Published online by Cambridge University Press: 13 January 2010
Introduction
The best-known measures of welfare changes are the compensating and equivalent variations of Hicks. For a single individual they have the advantage of being monetary measures of welfare change that are also exact. That is, if a positive compensating variation is associated with a project, this indicates that the consumer's utility has gone up because of it. Because these measures are in monetary terms there is a natural temptation to sum them in order to evaluate potential projects. Unfortunately, Boadway (1974) showed that, in a competitive economy, the sum of compensating variations is always nonnegative (positive if prices change) for all possible projects, rendering it an inappropriate tool for project analysis. Roberts (1980), and later Blackorby and Donaldson (1985) extended this result by demonstrating that knowledge of all compensating variations associated with various projects could only be used in Pareto-consistent fashion in rare circumstances even if all consumers face the same prices – a representative consumer would have to exist – and never if consumers face individual prices.

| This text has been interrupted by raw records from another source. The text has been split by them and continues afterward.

Lemma approve_records e payload d :
  fresh_ids e (coord d) ->
  may_record d (commandApprove e payload d).1 (fun t =>
    exists p, dec_approve payload = Some p /\ ap_ProposalID p = tx_SourceProposalID t).
Proof.
  intros [_ Ht]. unfold commandApprove.
  destruct (dec_approve payload) as [p|]; [|by apply quiet_may_record, quiet_refl].
  case_match; [by apply quiet_may_record, quiet_refl|].
  pose proof (kept_Approve (dr e) (ap_ProposalID p) (coord d)) as Hk.
  pose proof (inv_exec (LApprove (dr e) (ap_ProposalID p)) (coord d) Ht) as Hx. cbn [exec] in Hx.
  destruct (Coordinator.Approve (dr e) (ap_ProposalID p) (coord d)) as [c [t err]] eqn:HA.
  destruct (Approve_records _ _ _ _ _ _ HA) as [Hr Hwhy].
  assert (Hgo : may_record d (set_coord c d) (fun t => exists p0, Some p = Some p0 /\ ap_ProposalID p0 = tx_SourceProposalID t)).
  { split; [exact Hk|]. intros Hi. split; [by apply Hx|]. split; [done|]. destruct t as [t|]; [right|by left].
    exists t. split; [exact Hr|]. exists p. split; [done|]. destruct (Hwhy t eq_refl) as (q & Hq & -> & _).
    by rewrite (ok_prop_id _ (core_store_ok _ (inv_core _ Hi)) _ _ Hq). }
  cbv zeta. by destruct err, t.
Qed.

(** The start of an automatic execution, and the parts after it. *)
Lemma start_records m e dec p d :
  fresh_ids e (coord d) -> may_record d (execute_start m e dec p d).1 (fun t => xp_Text p = tx_Text t).
Proof.
  intros Hf. unfold execute_start.
  pose proof (kept_Diagnose (dr e) (xp_SessionID p) (xp_Text p) (xp_Purpose p)
    (milliseconds (xp_TimeoutMS p)) (coord d)) as Hk.
  pose proof (inv_exec (LDiagnose (dr e) (xp_SessionID p) (xp_Text p) (xp_Purpose p)
    (milliseconds (xp_TimeoutMS p))) (coord d) Hf) as Hx. cbn [exec] in Hx.
  destruct (DiagnoseStart _ _ _ _ _ _) as [c [t err]] eqn:HD.
  destruct (Diagnose_records _ _ _ _ _ _ _ _ _ HD) as (Hr & Htext & _).
  assert (Hgo : forall d', frame (set_coord c d) d' -> may_record d d' (fun t => xp_Text p = tx_Text t)).
  { intros d' [Hc Hp]. split; rewrite Hc; [exact Hk|]. intros Hi. split; [by apply Hx|]. split; [exact Hp|].
    destruct t as [t|]; [right|by left]. exists t. split; [exact Hr|]. by rewrite (Htext t eq_refl). }
  cbv zeta. destruct t; apply Hgo; [apply frame_refl|apply frame_locked].
Qed.

Lemma quiet_check m payload d : quiet d (execute_check m payload d).1.
Proof.
  unfold execute_check. repeat (case_match; try apply quiet_refl). apply quiet_frame, frame_locked.
Qed.

Lemma quiet_register m e dec t d : quiet d (execute_register m e dec t d).1.
Proof.
  unfold execute_register. pose proof (moves_exec (LWait (fresh e) (tx_ID t)) (coord d) eq_refl I) as Hm.
  cbn [exec] in Hm. destruct (WaitResult_register _ _ _) as [c w]. cbn [fst] in Hm.
  assert (Hq : quiet d (set_coord c d)) by by apply quiet_coord.
  cbv zeta. destruct w; cbn [fst]; [done| |done]. eapply quiet_then; [exact Hq|..]; apply frame_locked.
Qed.

Lemma quiet_wait m cancelled dec t w d : quiet d (execute_wait m cancelled dec t w d).1.
Proof.
  unfold execute_wait. destruct cancelled; [|case_match; apply quiet_refl]. cbn [fst].
  pose proof (moves_exec (LCancel w (tx_ID t)) (coord d) eq_refl I) as Hm.
  eapply quiet_then; [by apply quiet_coord|..]; apply frame_locked.
Qed.

Lemma quiet_finish m o dec t res d : quiet d (execute_finish m o dec t res d).1.
Proof.
  apply quiet_frame. eapply frame_trans; [apply frame_finalize|apply frame_locked].
Qed.

(** A handler that goes on records the transaction of its checked request, or
    nothing. *)
Lemma advance_records e cancelled f d :
  fresh_ids e (coord d) ->
  may_record d (advance e cancelled f d).1 (fun t =>
    exists m dec p, f = Executing m (Checked dec p) /\ xp_Text p = tx_Text t).
Proof.
  intros Hf.
  assert (Hsec : forall s k, quiet d (let '(d, more) := run_section (ios e) s d in (d, k more) : daemon * progress).1).
  { intros s k. pose proof (frame_section (ios e) s d) as Hs. destruct (run_section _ _ _). by apply quiet_frame. }
  destruct f as [t [|s todo]|m [dec p|dec t [|s todo]|dec t|dec t w|dec t res]]; cbn [advance];
    try (apply quiet_may_record; first [apply quiet_refl|apply quiet_register|apply quiet_wait|apply quiet_finish]).
  - apply quiet_may_record, (Hsec s (fun more => Continues (Approving t (more ++ todo)))).
  - destruct (start_records m e dec p d Hf) as [Hk Hr]. split; [exact Hk|]. intros Hi.
    destruct (Hr Hi) as (H1 & H2 & [H3|(t & H3 & Ht)]); (split; [done|]; split; [done|]); [by left|].
    right. exists t. split; [done|]. by exists m, dec, p.
  - apply quiet_may_record, (Hsec s (fun more => Continues (Executing m (Recording dec t (more ++ todo))))).
Qed.

(** ** Cuts *)

Definition operation_of (m : mode) : string :=
  match m with Diagnosing => OpDiagnoseExecute | UnsafeShell => OpUnsafeShellExecute end.

(** A checked request: who asked, and that the policy allowed the text. *)
Definition entitled (h : list (Role * Request)) (d : daemon) (f : flight) : Prop :=
  forall m dec p, f = Executing m (Checked dec p) ->
  exists x ev, x ∈ h /\ permitted x.1 (Operation x.2) = true /\ Operation x.2 = operation_of m /\
    dec_execute (Payload x.2) = Some p /\ evaluate m d = Some ev /\ Allowed (ev (xp_Text p)) = true.

Lemma entitled_weaken h h' d d' f :
  h ⊆ h' -> same_policies d d' -> entitled h d f -> entitled h' d' f.
Proof.
  intros Hh [H1 H2] He m dec p Hf. destruct (He m dec p Hf) as (x & ev & Hx & Hp & Ho & Hd & Hev & Ha).
  exists x, ev. split_and!; try done; [by apply Hh|]. rewrite <-Hev. destruct m; cbn; congruence.
Qed.

Lemma check_cut m payload d f :
  f ∈ continuing (execute_check m payload d).2 ->
  exists dec p ev, f = Executing m (Checked dec p) /\ dec_execute payload = Some p /\ evaluate m d = Some ev /\
    Allowed (ev (xp_Text p)) = true /\ locked m d = false /\ (execute_check m payload d).1 = set_locked m true d.
Proof.
  unfold execute_check. destruct (dec_execute payload) as [p|]; [|by intros ?%elem_of_nil].
  destruct (evaluate m d) as [ev|]; [|by intros ?%elem_of_nil]. case_match; [by intros ?%elem_of_nil|].
  case_match; [by intros ?%elem_of_nil|]. destruct (locked m d) eqn:Hl; [by intros ?%elem_of_nil|]. cbv zeta.
  destruct (Allowed (ev (xp_Text p))) eqn:Ha; cbn [negb]; [|by intros ?%elem_of_nil].
  case_match; [by intros ?%elem_of_nil|]. cbn [continuing fst snd]. intros ->%list_elem_of_singleton. by eauto 10.
Qed.

Lemma approve_cut e payload d f :
  f ∈ continuing (commandApprove e payload d).2 ->
  exists p c t, dec_approve payload = Some p /\ Coordinator.Approve (dr e) (ap_ProposalID p) (coord d) = (c, (Some t, None)) /\
    (commandApprove e payload d).1 = set_coord c d /\
    f = Approving t [SAudit "approval" (approvalDetail (ap_ProposalID p) (String.length (ap_Confirmation p)));
                     SAudit "transaction" (tx_ID t); SOpenAdd t].
Proof.
  unfold commandApprove. destruct (dec_approve payload) as [p|]; [|by intros ?%elem_of_nil].
  case_match; [by intros ?%elem_of_nil|]. destruct (Coordinator.Approve _ _ _) as [c [t err]] eqn:HA. cbv zeta.
  destruct err; [by intros ?%elem_of_nil|]. destruct t as [t|]; [|by intros ?%elem_of_nil]. cbn [continuing fst snd].
  intros ->%list_elem_of_singleton. by eauto 10.
Qed.

(** The other handlers have no cut. *)
Definition uncut (out : daemon * progress) : Prop := continuing out.2 = [].

Lemma uncut_start s out d : uncut (startWith s out d).
Proof. unfold startWith. by destruct out as [c []]. Qed.

Lemma uncut_retry out d : uncut (retryWith out d).
Proof. unfold retryWith. by destruct out as [c []]. Qed.

Lemma uncut_sessionStart role e payload d : uncut (sessionStart role e payload d).
Proof.
  unfold sessionStart, startUARTSession, startSSHSession, startTelnetSession.
  repeat (case_match; try done); apply uncut_start.
Qed.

The limited usefulness of these surpluses has led more recently to the use of another monetary measure of utility: the equivalent income function. This is the minimum expenditure needed to bring a consumer to a given level of utility at some pre-specified reference prices. Having computed these equivalent income functions, a planner can analyse the worthiness of a project by means of a social welfare function defined on them; see, for example, King (1983a).